Task instructions
Could you print the entries below exactly, starting at the line that contains "rewrite <- En. apply pageName_solid." and stopping after the last one?

Records provided
>>>

(** X11.  With a consistent [localeCompare], reducing a collection that
    is already reduced changes nothing: dedup and sort, applied to
    their own result, return it as it is. *)
Theorem finalize_idempotent `{P : Platform} `{!ConsistentCollation P}
  (l : list OperatorRecord) :
  finalize (finalize l) = finalize l.
Proof.
  assert (Hsorted : Sorted (sortsBefore byNameOrder) (finalize l)).
  { unfold finalize. apply sortWith_sorted. intros a b. apply byNameOrder_total. }
  unfold finalize at 1.
  rewrite (@dedupe_distinct (finalize l) []).
  - simpl. rewrite map_map. simpl. rewrite map_id.
    now apply sortWith_fixed.
  - simpl. apply finalize_names_NoDup.
  - apply Forall_forall. intros o Ho. now apply finalize_first in Ho.
Qed.

Lemma finalize_idempotent_witness :
  @finalize Fixture.wiki (@final Fixture.wiki) = @final Fixture.wiki.
Proof. exact (@finalize_idempotent Fixture.wiki wiki_collation _). Defined.

Lemma pageName_solid (doc : document) : solidEnds (Page.name doc).
Proof. unfold Page.name. apply orElse_solid; apply trim_solid. Qed.

(** X12.  The name of a record is empty exactly when the text of the
    heading and the text of the infobox title are both empty or white
    space; the record of such a page never reaches the final
    collection. *)
Theorem nameless_page_dropped `{Platform} (doc : document) (opUrl : jsstring) :
  (name (pageRecord doc opUrl) = JString [] <->
   forallb JsString.isWhiteSpace
     (text (select (on (hasId (js "firstHeading"))) doc)) = true /\
   forallb JsString.isWhiteSpace
     (text (select (on (hasClass (js "pi-title"))) doc)) = true) /\
  (name (pageRecord doc opUrl) = JString [] ->
   ~ In (pageRecord doc opUrl) final).
Proof.
  assert (Hname : name (pageRecord doc opUrl) = JString [] <-> Page.name doc = []).
  { unfold pageRecord; simpl. split.
    - intros E. destruct (Page.name doc) as [|c t] eqn:En; [reflexivity|].
      exfalso. apply (tidy_nonempty (s := c :: t)); [|discriminate | exact E].
      rewrite <- En. apply pageName_solid.
    - intros ->. reflexivity. }
  split.
  - rewrite Hname. unfold Page.name, orElse. rewrite <- !trim_blank.
    destruct (JsString.trim (text (select (on (hasId (js "firstHeading"))) doc)));
      simpl; [tauto|].
    split; [discriminate | intros [E _]; discriminate E].
  - intros E Hin. apply finalize_first in Hin. destruct Hin as [Ht _].
    rewrite E in Ht. discriminate.
Qed.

<<<

Response
      rewrite <- En. apply pageName_solid.
    - intros ->. reflexivity. }
  split.
  - rewrite Hname. unfold Page.name, orElse. rewrite <- !trim_blank.
    destruct (JsString.trim (text (select (on (hasId (js "firstHeading"))) doc)));
      simpl; [tauto|].
    split; [discriminate | intros [E _]; discriminate E].
  - intros E Hin. apply finalize_first in Hin. destruct Hin as [Ht _].
    rewrite E in Ht. discriminate.
Qed.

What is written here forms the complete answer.